DIGITAL LIBRARY
TEACHING AI DURING THE PANDEMIC
1 University of Debrecen, Faculty of Informatics (HUNGARY)
2 University of Debrecen, Faculty of Economics and Business (HUNGARY)
About this paper:
Appears in: ICERI2020 Proceedings
Publication year: 2020
Pages: 1343-1349
ISBN: 978-84-09-24232-0
ISSN: 2340-1095
doi: 10.21125/iceri.2020.0355
Conference name: 13th annual International Conference of Education, Research and Innovation
Dates: 9-10 November, 2020
Location: Online Conference
Abstract:
The public and higher education in Hungary migrated to distance/digital form in mid-March. Higher education was given a week to prepare for this change, whilst public education only received a weekend. A significant proportion of students and teachers were not prepared for this kind of change and were not well equipped to switch to distance learning in such a short amount of time. Not everybody owned a desktop computer/laptop, web-camera, microphone, drawing-tablet or even smartphone. Previously, one computer would be enough for a family, but now children and parents needed to learn/work in parallel. Furthermore, not everyone had (a good) internet access to take part in a video conference (sometimes in parallel with the other members of the family), and several hour long daily video conferences do not fit a daily/monthly mobile data limit.
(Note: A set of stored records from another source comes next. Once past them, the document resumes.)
(** [timestamptz text] is the cast of the database, [None] its error. *)
Definition DeleteObjectsNotSeenSince (json_text : value -> string) (timestamptz : string -> option Z)
    (bucketID prefix : string) (seenAt : Z) : M Catalog Z := fun c =>
  let mine r := String.eqb (obucket_id r) bucketID && (String.eqb prefix "" || HasPrefix (okey r) prefix) in
  let seen r := text_at json_text (oattributes r) [CoreNamespace; "last_seen_at"] in
  let invalid r := mine r && match seen r with Some t => negb (bool_decide (is_Some (timestamptz t))) | None => false end in
  let p r := mine r && match seen r ≫= timestamptz with Some t => t <? seenAt | None => false end in
  if 0 <? count_rows invalid (objects c) then (Err (Failure (Errorf "delete objects not seen since: %w")), c)
  else (Ok (count_rows p (objects c)), delete_objects p c).

(** ** Upserting *)

Record UpsertObjectParams := mkUpsert {
  uBucketID : string;
  uKey : string;
  uAttributes : payload;
  uAttributeProvenance : gmap string string;
  uSeenAt : option Time
}.

Record upsertObjectRow := mkUpsertRow {
  urID : string;
  urBucketID : string;
  urKey : string;
  urAttributes : payload;
  urProvenance : gmap string string
}.

Definition newObjectID (random : list Z) : string := "object_" +:+ hex_encode random.

Definition encodeObjectAttributes (attributes : payload) : result store_error payload :=
  match encodeJobRunPayload attributes with
  | Some encoded => Ok encoded
  | None => Err (Errorf "encode object attributes: %w")
  end.

(** [fresh index] is what [rand.Read] and [time.Now] return for the [index]-th row. *)
Definition encodeUpsertObjectRow (fresh : nat -> list Z * Time) (index : nat) (param : UpsertObjectParams) :
    result store_error upsertObjectRow :=
  let id := newObjectID (fresh index).1 in
  let seenAt := match uSeenAt param with Some t => UTC t | None => UTC (fresh index).2 end in
  attributes ← encodeObjectAttributes (injectCoreAttributes (cloneObjectAttributes (uAttributes param)) id seenAt);
  Ok (mkUpsertRow id (uBucketID param) (uKey param) attributes (uAttributeProvenance param)).

Fixpoint encodeUpsertObjectRows (fresh : nat -> list Z * Time) (index : nat) (params : list UpsertObjectParams) :
    result store_error (list upsertObjectRow) :=
  match params with
  | [] => Ok []
  | param :: params =>
      row ← encodeUpsertObjectRow fresh index param;
      rows ← encodeUpsertObjectRows fresh (S index) params;
      Ok (row :: rows)
  end.

Definition object_row_ok (bucketID key : string) : bool :=
  negb (blank bucketID) && negb (String.eqb key "").

Definition or_null (t : option string) : value := match t with Some s => VString s | None => VNil end.

(** The DO UPDATE of the statement. *)
Definition upsert_update (json_text : value -> string) (now : Z) (old : ObjectRow) (new : upsertObjectRow) : ObjectRow :=
  let first a := text_at json_text a [CoreNamespace; "first_seen_at"] in
  let core : payload :=
    <["object_id" := VString (oid old)]>
    (<["first_seen_at" := or_null (match first (oattributes old) with Some t => Some t | None => first (urAttributes new) end)]>
    {[ "last_seen_at" := or_null (text_at json_text (urAttributes new) [CoreNamespace; "last_seen_at"]) ]}) in
  mkObjectRow (oid old) (obucket_id old) (okey old)
    (jsonb_concat (jsonb_concat (oattributes old) (urAttributes new)) {[ CoreNamespace := VMap core ]})
    (urProvenance new ∪ oattribute_provenance old) (ocreated_at old) now.

(** One row of the INSERT; [done] are the keys this statement has written. *)
Definition upsert_row (json_text : value -> string) (now : Z) (written : list (string * string)) (new : upsertObjectRow)
    (c : Catalog) : result store_error (ObjectRow * Catalog) :=
  if negb (object_row_ok (urBucketID new) (urKey new)) then Err (Errorf "objects_key_not_empty")
  else
    match List.find (at_key (urBucketID new) (urKey new)) (table_rows (objects c)) with
    | Some old =>
        if bool_decide ((urBucketID new, urKey new) ∈ written)
        then Err (Errorf "ON CONFLICT DO UPDATE command cannot affect row a second time")
        else let r := upsert_update json_text now old new in
             Ok (r, set_objects (<[oid old := r]> (objects c)) c)
    | None =>
        if bool_decide (is_Some (objects c !! urID new)) then Err (Errorf "duplicate key value")
        else if negb (bool_decide (is_Some (buckets c !! urBucketID new))) then Err (Errorf "objects_bucket_id_fkey")
        else let r := mkObjectRow (urID new) (urBucketID new) (urKey new) (urAttributes new) (urProvenance new) now now in
             Ok (r, set_objects (<[urID new := r]> (objects c)) c)
    end.

Fixpoint upsert_rows (json_text : value -> string) (now : Z) (written : list (string * string))
    (rows : list upsertObjectRow) (c : Catalog) : result store_error (list ObjectRow * Catalog) :=
  match rows with
  | [] => Ok ([], c)
  | new :: rows =>
      '(r, c) ← upsert_row json_text now written new c;
      '(rs, c) ← upsert_rows json_text now ((urBucketID new, urKey new) :: written) rows c;
      Ok (r :: rs, c)
  end.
We tried to organize our Artificial Intelligence (AI) course in the least restrictive way, to overcome the previously mentioned shortcomings and limitations. Like thousands of universities, we work based on the Russel-Norvig AIMA book. Fortunately many classroom lectures can be found on Youtube in this topic. We linked these videos in the corresponding Moodle course for our AI course, so students would not be limited to the official time of our lecture. We have announced consultation dates and redirected email communications to Teams (Microsoft365) which is available all of our students. The questions asked here were often answered outside of consultation hours as well.
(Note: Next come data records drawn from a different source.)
(* ===== verification/ObjectsHttp.v ===== *)
(** * ObjectsHttp

    The routes of the objects, of the settings and of the captured fields:
    apps/api/internal/httpserver/objects/routes.go, settings/routes.go and
    upstreamcapture/routes.go.  The repository operations that take several statements are
    given here statement by statement, since other requests and workers run between them.
    The text of an error and the order of maps are parameters, as is what the database does
    for ILIKE and for the text of a JSON value. *)
From S2P Require Import Prelude GoStrings GoTime Ast SearchDefs JobPayload JobRuns ErrState Catalog AttributeCatalog Capture ObjectStore.
From S2P Require Import Settings Users Auth Request Http Collections CollectionsHttp.
Local Open Scope Z_scope.

(** ** settings/routes.go *)

Record settingResponse := mkSettingResponse {
  stKey : string; stValue : string; stEncrypted : bool; stUpdatedAt : Z; stUpdatedBy : option string
}.
Definition settingResponseFromStorage (setting : Setting) : settingResponse :=
  mkSettingResponse (sKey setting) (sValue setting) (sEncrypted setting) (sUpdatedAt setting) (sUpdatedBy setting).

(** ** upstreamcapture/routes.go *)

Definition CaptureFieldCategory_string (c : CaptureFieldCategory) : string :=
  match c with CaptureFieldCategoryRequired => "required" | CaptureFieldCategoryOptional => "optional" end.
Definition CaptureFieldOrigin_string (o : CaptureFieldOrigin) : string :=
  match o with CaptureFieldOriginPlatform => "platform" | CaptureFieldOriginUser => "user" end.
Definition CaptureSource_string (s : CaptureSource) : string :=
  match s with CaptureSourceHead => "head" | CaptureSourceTagging => "tagging" | CaptureSourceOther s => s end.
Definition CaptureExtractorType_string (t : CaptureExtractorType) : string :=
  match t with
  | CaptureExtractorSDKField => "sdk_field" | CaptureExtractorResponseHeader => "response_header"
  | CaptureExtractorMetadataKey => "metadata_key" | CaptureExtractorMetadataAll => "metadata_all"
  | CaptureExtractorTagKey => "tag_key" | CaptureExtractorTaggingAll => "tagging_all" | CaptureExtractorOther s => s
  end.
Definition CaptureSource_of : string -> CaptureSource :=
  lookup_enum CaptureSource_string [CaptureSourceHead; CaptureSourceTagging] CaptureSourceOther.
Definition CaptureExtractorType_of : string -> CaptureExtractorType :=
  lookup_enum CaptureExtractorType_string
    [CaptureExtractorSDKField; CaptureExtractorResponseHeader; CaptureExtractorMetadataKey; CaptureExtractorMetadataAll;
     CaptureExtractorTagKey; CaptureExtractorTaggingAll] CaptureExtractorOther.

Record CaptureFieldResponse := mkCaptureResponse {
  cpID : string; cpAttributePath : string; cpEnabled : bool; cpCategory : string; cpOrigin : string; cpCaptureSource : string;
  cpExtractorType : string; cpExtractorRef : string; cpValueType : string; cpCreatedAt : Z; cpUpdatedAt : Z
}.
Definition captureFieldResponseFromStorage (field : UpstreamCaptureField) : CaptureFieldResponse :=
  mkCaptureResponse (cfID field) (cfAttributePath field) (cfEnabled field) (CaptureFieldCategory_string (cfCategory field))
    (CaptureFieldOrigin_string (cfOrigin field)) (CaptureSource_string (cfCaptureSource field))
    (CaptureExtractorType_string (cfExtractorType field)) (cfExtractorRef field) (ValueType_string (cfValueType field))
    (cfCreatedAt field) (cfUpdatedAt field).

Record createCaptureFieldBody := mkCreateCaptureBody {
  xcAttributePath : string; xcEnabled : option bool; xcCaptureSource : string; xcExtractorType : string; xcExtractorRef : string; xcValueType : string
}.
Record updateCaptureFieldBody := mkUpdateCaptureBody {
  xuAttributePath : option string; xuEnabled : option bool; xuCaptureSource : option string; xuExtractorType : option string;
  xuExtractorRef : option string; xuValueType : option string
}.
Definition enabledOrDefault (value : option bool) : bool := default true value.

Record patchObjectAttributesBody := mkPatchBody { pbSet : gmap string value; pbDelete : list string }.

(** ** objects/routes.go *)

Definition validateUserAttributePath (path : string) : option string :=
  let path := TrimSpace path in
  if String.eqb path "" then Some "attribute path is required"
  else if negb (HasPrefix path "user.") then Some "attribute paths must start with user."
  else if String.eqb (TrimPrefix path "user.") "" then Some "attribute path is invalid"
  else None.

(** The first complaint about one of the paths. *)
Fixpoint first_invalid (paths : list string) : option string :=
  match paths with
  | [] => None
  | path :: paths => match validateUserAttributePath path with Some message => Some message | None => first_invalid paths end
  end.

Section Handlers.
Context `{Collation, MapOrder} (E : Surroundings ApiTables) (configured : bool) (Error : store_error -> string).
Context (json_text : value -> string) (ilike : string -> string -> bool).
Notation served := (handler (Server ApiTables)).
Notation Req := (M (Server ApiTables)).

Definition failure_text (e : run_error) : string := match e with Failure e => Error e | OutOfFuel => "" end.
Definition storage_unconfigured : string := "storage is not configured".
Definition objects_unconfigured : string := "object dependencies are not configured".

Definition handle_list_settings : served (list settingResponse) :=
  with_storage configured storage_unconfigured
    (bind_answer (or_problem internal (statement E (fun _ => on_api_settings ListSettings))) (fun settings =>
     respond (map settingResponseFromStorage settings))).

Definition setting_problem (e : run_error) : Problem :=
  match e with
  | Failure e =>
      if is_error ErrSettingUnknown e then UnprocessableEntity "unknown setting key"
      else if is_error ErrSettingInvalidValue e then UnprocessableEntity (Error e)
      else if IsNotFound e then NotFound "setting not found" else internal (Failure e)
  | OutOfFuel => internal e
  end.

Definition handle_patch_setting (context : option Principal) (key value : string) : served settingResponse :=
  with_storage configured storage_unconfigured
    (bind_answer (RequireAdminContext context) (fun principal =>
     bind_answer (or_problem setting_problem (statement E (fun n => on_api_settings (SetSetting (db_time E n) key value (pID principal))))) (fun _ =>
     bind_answer (or_problem internal (statement E (fun _ => on_api_settings (GetSetting key)))) (fun setting =>
     respond (settingResponseFromStorage setting))))).

Definition handle_list_capture_fields : served (list CaptureFieldResponse) :=
  with_storage configured storage_unconfigured
    (bind_answer (or_problem internal (statement E (fun _ => on_api_catalog ListFields))) (fun fields =>
     respond (map captureFieldResponseFromStorage fields))).

(** [CreateUser]: the checks and the generated identifier come before its statement. *)
Definition CreateCaptureField (params : CreateUpstreamCaptureFieldParams) : Req UpstreamCaptureField :=
  _ ← of_result (validateCreateUpstreamCaptureFieldParams params);
  random ← read_random E 8;
  statement E (fun n => on_api_catalog (Capture.CreateUser random (db_time E n) params)).

Definition handle_create_capture_field (input : createCaptureFieldBody) : served CaptureFieldResponse :=
  with_storage configured storage_unconfigured
    (bind_answer (or_problem (fun e => match e with
        | Failure e => if is_error ErrCaptureFieldConflict e then Conflict "upstream capture field already exists" else UnprocessableEntity (Error e)
        | OutOfFuel => internal e
        end)
       (CreateCaptureField (mkCreateCapture (xcAttributePath input) (enabledOrDefault (xcEnabled input)) (CaptureSource_of (xcCaptureSource input))
          (CaptureExtractorType_of (xcExtractorType input)) (xcExtractorRef input) (ValueType_of (xcValueType input))))) (fun field =>
     respond (captureFieldResponseFromStorage field))).

(** [Update]: a statement that reads the field, the checks, and one that writes it. *)
Definition UpdateCaptureField (id : string) (params : UpdateUpstreamCaptureFieldParams) : Req UpstreamCaptureField :=
  current ← statement E (fun _ => on_api_catalog (GetField id));
  if bool_decide (cfOrigin current = CaptureFieldOriginPlatform) then
    _ ← of_result (platform_update_ok params current);
    match ucEnabled params with
    | None => mret current
    | Some enabled => statement E (fun n => on_api_catalog (update_capture id (set_enabled (db_time E n) enabled)))
    end
  else
    _ ← of_result (next_field 0 params current);
    statement E (fun n =>
      match next_field (db_time E n) params current with
      | Ok next => on_api_catalog (update_capture id (fun _ => next))
      | Err e => fail (Failure e)
      end).

Definition capture_problem (e : run_error) : Problem :=
  match e with
  | Failure e =>
      if is_error ErrCaptureFieldNotFound e then NotFound "upstream capture field not found"
      else if is_error ErrCaptureFieldRequired e then UnprocessableEntity (Error e)
      else if is_error ErrCaptureFieldInvalidUpdate e then UnprocessableEntity (Error e)
      else if is_error ErrCaptureFieldConflict e then Conflict "upstream capture field already exists" else internal (Failure e)
  | OutOfFuel => internal e
  end.

Definition handle_update_capture_field (id : string) (input : updateCaptureFieldBody) : served CaptureFieldResponse :=
  with_storage configured storage_unconfigured
    (bind_answer (or_problem capture_problem
       (UpdateCaptureField id (mkUpdateCapture (xuAttributePath input) (xuEnabled input) (CaptureSource_of <$> xuCaptureSource input)
          (CaptureExtractorType_of <$> xuExtractorType input) (xuExtractorRef input) (ValueType_of <$> xuValueType input)))) (fun field =>
     respond (captureFieldResponseFromStorage field))).

Definition DeleteCaptureField (id : string) : Req unit :=
  current ← statement E (fun _ => on_api_catalog (GetField id));
  if bool_decide (cfOrigin current = CaptureFieldOriginPlatform) then fail (Failure ErrCaptureFieldPlatformOnly)
  else statement E (fun _ => on_api_catalog (puts (fun c => set_capture_fields (delete id (capture_fields c)) c))).

Definition handle_delete_capture_field (id : string) : served unit :=
  with_storage configured storage_unconfigured
    (or_problem (fun e => match e with
        | Failure e =>
            if is_error ErrCaptureFieldNotFound e then NotFound "upstream capture field not found"
            else if is_error ErrCaptureFieldPlatformOnly e then UnprocessableEntity (Error e) else internal (Failure e)
        | OutOfFuel => internal e
        end) (DeleteCaptureField id)).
The exercises in this course are typically centered around algorithms. It’s worth demonstrating these algorithms in the process, so for these a text description or an audio file would not have been enough. Therefore, we presented these algorithms with animations and explained the solutions of the exercises. The students were very happy with these videos because they were able to watch the steps of the method again and again. Of course to see a video is not enough in order to learn it in practice, the students would learn by practicing these algorithms. In the last years we have created several online tests, and now we took the opportunity to expand these with some new question types and updated others to increase the variety of answers. The students were able to practice without restrictions, during consultations we could discuss any problematic cases, and during the exam they were expected to solve similar tasks.

During the exam, the same test was given as in previous years. We introduced a few restrictions to reduce the chances of collaboration, but of course this exam was an open-book one. The large number of practical examples (50-100 per task type) and the comprehensive nature of the theoretical questions may have helped to produce realistic results, although they could not guarantee them.
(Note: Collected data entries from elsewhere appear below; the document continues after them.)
(* ===== verification/BucketsHttp.v ===== *)
(** * BucketsHttp

    The routes of the buckets: apps/api/internal/httpserver/buckets/routes.go.  A transaction
    is one statement.  [marshal] is json.Marshal of the credentials, a secret text that is
    only encrypted here; [interval] is how the driver sends a duration. *)
From S2P Require Import Prelude GoStrings JobPayload JobRuns JobTrace JobRunProofs ErrState Catalog Buckets JetStream Settings.
From S2P Require Import Auth Request Secrets Http Collections JobsHttp.
Local Open Scope Z_scope.

Record bucketResponse := mkBucketResponse {
  brID : string; brName : string; brUpstream : string; brEndpointURL : string; brRegion : string; brBucketName : string; brPrefix : string;
  brUpstreamConfig : payload; brPithosysConfig : BucketScanConfig; brCreatedAt : Z; brUpdatedAt : Z
}.
Definition bucketResponseFromStorage (bucket : Bucket) : bucketResponse :=
  mkBucketResponse (bID bucket) (bName bucket) (bUpstream bucket) (bEndpointURL bucket) (bRegion bucket) (bBucketName bucket) (bPrefix bucket)
    (bUpstreamConfig bucket) (bPithosysConfig bucket) (bCreatedAt bucket) (bUpdatedAt bucket).

Record createBucketBody := mkCreateBucketBody {
  xbName : string; xbUpstream : string; xbEndpointURL : string; xbRegion : string; xbBucketName : string; xbPrefix : string;
  xbUpstreamConfig : payload; xbCredentials : payload; xbPithosysConfig : option BucketScanConfig
}.
Record updateBucketBody := mkUpdateBucketBody {
  ybName : option string; ybEndpointURL : option string; ybRegion : option string; ybPrefix : option string;
  ybUpstreamConfig : option payload; ybCredentials : option payload; ybPithosysConfig : option BucketScanConfig
}.

Definition validateUpstreamConfigJetstream (bucketID : string) (config : payload) : result store_error unit :=
  match config !! "jetstream" with
  | None => Ok tt
  | Some _ => _ ← ParseBucketJetStreamConfig bucketID config; Ok tt
  end.

Definition errSyncAlreadyInProgress : store_error := Errorf "sync already in progress".

Definition sync_bucket_params (requestedBy : RequestedBy) (bucketID : string) : CreateJobRunParams :=
  mkCreate JobTypeSyncBucket "" (rbType requestedBy) (rbID requestedBy) "bucket" bucketID {["bucket_id" := VString bucketID]}
    DefaultSyncBucketMaxAttempts None.
Definition scan_bucket_params (requestedBy : RequestedBy) (bucketID prefix : string) : CreateJobRunParams :=
  mkCreate JobTypeScanBucket "" (rbType requestedBy) (rbID requestedBy) "bucket" bucketID
    (if negb (String.eqb prefix "") then <["prefix" := VString prefix]> {["bucket_id" := VString bucketID]} else {["bucket_id" := VString bucketID]})
    0 None.

Section Handlers.
Context `{AEAD} (E : Surroundings ApiTables) (configured auth_configured : bool) (secrets : option StaticKeyManager).
Context (Error : store_error -> string) (marshal : payload -> option string) (interval : Z -> Z).
Notation served := (handler (Server ApiTables)).
Notation Req := (M (Server ApiTables)).

Definition buckets_unconfigured : string := "bucket dependencies are not configured".
Definition bucket_problem : run_error -> Problem := not_found_or_internal "bucket not found".

(** [jobStaleTimeout]: the setting, or the default when it cannot be had. *)
Definition jobStaleTimeout : Req Z :=
  setting ← attempted (statement E (fun _ => on_api_settings (GetSetting SettingWorkerJobStaleTimeout)));
  mret (match setting with
        | Err _ => DefaultJobStaleTimeout
        | Ok setting =>
            match ParseSettingDuration SettingWorkerJobStaleTimeout (sValue setting) with Ok parsed => parsed | Err _ => DefaultJobStaleTimeout end
        end).

Definition createSyncBucketJob (context : option Principal) (bucketID : string) : Req JobRun :=
  create_job E (sync_bucket_params (RequestedByFromContext auth_configured context) bucketID).
Definition createScanBucketJob (context : option Principal) (bucketID prefix : string) : Req JobRun :=
  create_job E (scan_bucket_params (RequestedByFromContext auth_configured context) bucketID prefix).

Definition find_active (staleAfter : Z) (bucketID : string) : Req JobRun :=
  statement E (fun n => on_api_jobs (FindActiveWorkForTarget interval (db_time E n) staleAfter "bucket" bucketID)).

Definition enqueueSyncBucketJob (context : option Principal) (bucketID : string) : Req JobRun :=
  staleAfter ← jobStaleTimeout;
  resumable ← attempted (statement E (fun _ => on_api_jobs (FindResumableSyncJobRun "bucket" bucketID "")));
  match resumable with
  | Ok resumable => statement E (fun n => on_api_jobs (ResumeJobRun (db_time E n) (ID resumable)))
  | Err e =>
      if negb (not_found_run e) then fail e
      else
        blocking ← attempted (find_active staleAfter bucketID);
        match blocking with
        | Err e => if negb (not_found_run e) then fail e else createSyncBucketJob context bucketID
        | Ok blocking =>
            if negb (String.eqb (ID blocking) "") then fail (Failure errSyncAlreadyInProgress) else createSyncBucketJob context bucketID
        end
  end.

Definition in_progress : string := "catalog work is already in progress for this bucket".

(** The 409 names the blocking job when it is still found. *)
Definition refuse_in_progress {A} (staleAfter : Z) (bucketID : string) : served A :=
  bind_answer (called (find_active staleAfter bucketID)) (fun blocking =>
  match blocking with
  | Ok blocking => refuse (Conflict (in_progress +:+ " (" +:+ Type_ blocking +:+ " " +:+ ID blocking +:+ ")"))
  | Err _ => refuse (Conflict in_progress)
  end).

Definition handle_sync_bucket (context : option Principal) (id : string) : served JobRunResponse :=
  with_storage configured buckets_unconfigured
    (bind_answer (or_problem bucket_problem (statement E (fun _ => on_api_catalog (GetBucket id)))) (fun _ =>
     bind_answer (or_problem internal jobStaleTimeout) (fun staleAfter =>
     bind_answer (or_problem internal (statement E (fun n => on_api_jobs (FailActiveScanJobsForTarget (db_time E n) "bucket" id)))) (fun _ =>
     bind_answer (called (enqueueSyncBucketJob context id)) (fun run =>
     match run with
     | Err e => if bool_decide (e = Failure errSyncAlreadyInProgress) then refuse_in_progress staleAfter id else refuse (internal e)
     | Ok run => respond (JobRunResponseFromStorage run)
     end))))).

Definition handle_scan_bucket (context : option Principal) (id : string) (body : option string) : served JobRunResponse :=
  with_storage configured buckets_unconfigured
    (bind_answer (or_problem bucket_problem (statement E (fun _ => on_api_catalog (GetBucket id)))) (fun _ =>
     bind_answer (or_problem internal jobStaleTimeout) (fun staleAfter =>
     bind_answer (or_problem internal (statement E (fun n => on_api_jobs (HasActiveWorkForTarget interval (db_time E n) staleAfter "bucket" id)))) (fun active =>
     if active : bool then refuse_in_progress staleAfter id
     else
       bind_answer (or_problem internal (createScanBucketJob context id (default "" body))) (fun run =>
       respond (JobRunResponseFromStorage run)))))).

(** [json.Marshal] and [Encrypt] of credentials. *)
Definition encrypt_credentials (m : StaticKeyManager) (credentials : payload) : served Envelope :=
  match marshal credentials with
  | None => refuse (BadRequest "credentials must be valid JSON")
  | Some text => or_problem internal (Encrypt E m text)
  end.

(** The transaction: the bucket and its first sync, or neither. *)
Definition create_bucket_tx (random random' : list Z) (now : Z) (requestedBy : RequestedBy) (params : CreateBucketParams) : M ApiTables Bucket :=
  on_api_store (WithTx (
    createdBucket ← on_catalog (CreateBucket random now params);
    _ ← on_jobs (CreateJobRun random' now (sync_bucket_params requestedBy (bID createdBucket)));
    mret createdBucket)).

Definition handle_create_bucket (context : option Principal) (input : createBucketBody) : served bucketResponse :=
  match configured, secrets with
  | true, Some m =>
      bind_answer (encrypt_credentials m (xbCredentials input)) (fun envelope =>
      match validateUpstreamConfigJetstream "" (xbUpstreamConfig input) with
      | Err e => refuse (BadRequest (Error e))
      | Ok _ =>
          let params := mkCreateBucket (xbName input) (xbUpstream input) (xbEndpointURL input) (xbRegion input) (xbBucketName input)
            (xbPrefix input) (xbUpstreamConfig input) envelope (default (mkScanConfig None "") (xbPithosysConfig input)) in
          bind_answer (or_problem internal (
            random ← read_random E 16;
            random' ← read_random E 16;
            statement E (fun n => create_bucket_tx random random' (db_time E n) (RequestedByFromContext auth_configured context) params))) (fun bucket =>
          respond (bucketResponseFromStorage bucket))
      end)
  | _, _ => refuse (InternalServerError buckets_unconfigured)
  end.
While previously it was a mandatory part of the subject to create one or two AI-related software (solving a puzzle, recommending an action), this has deterred many people from taking the exam. This year, this limit was abolished, but the pass-limit was raised. Writing and defending a program could increase the result of the test. This year, almost all students passed the exam, even those who refrained from taking the exam in the previous year. Whilst it’s unfair to attribute this passing rate to our innovations, we do wish to keep a few of the tools (such as short explanatory videos) and apply them to other subjects as well.
Keywords:
Distance learning, e-learning, Moodle, artificial intelligence.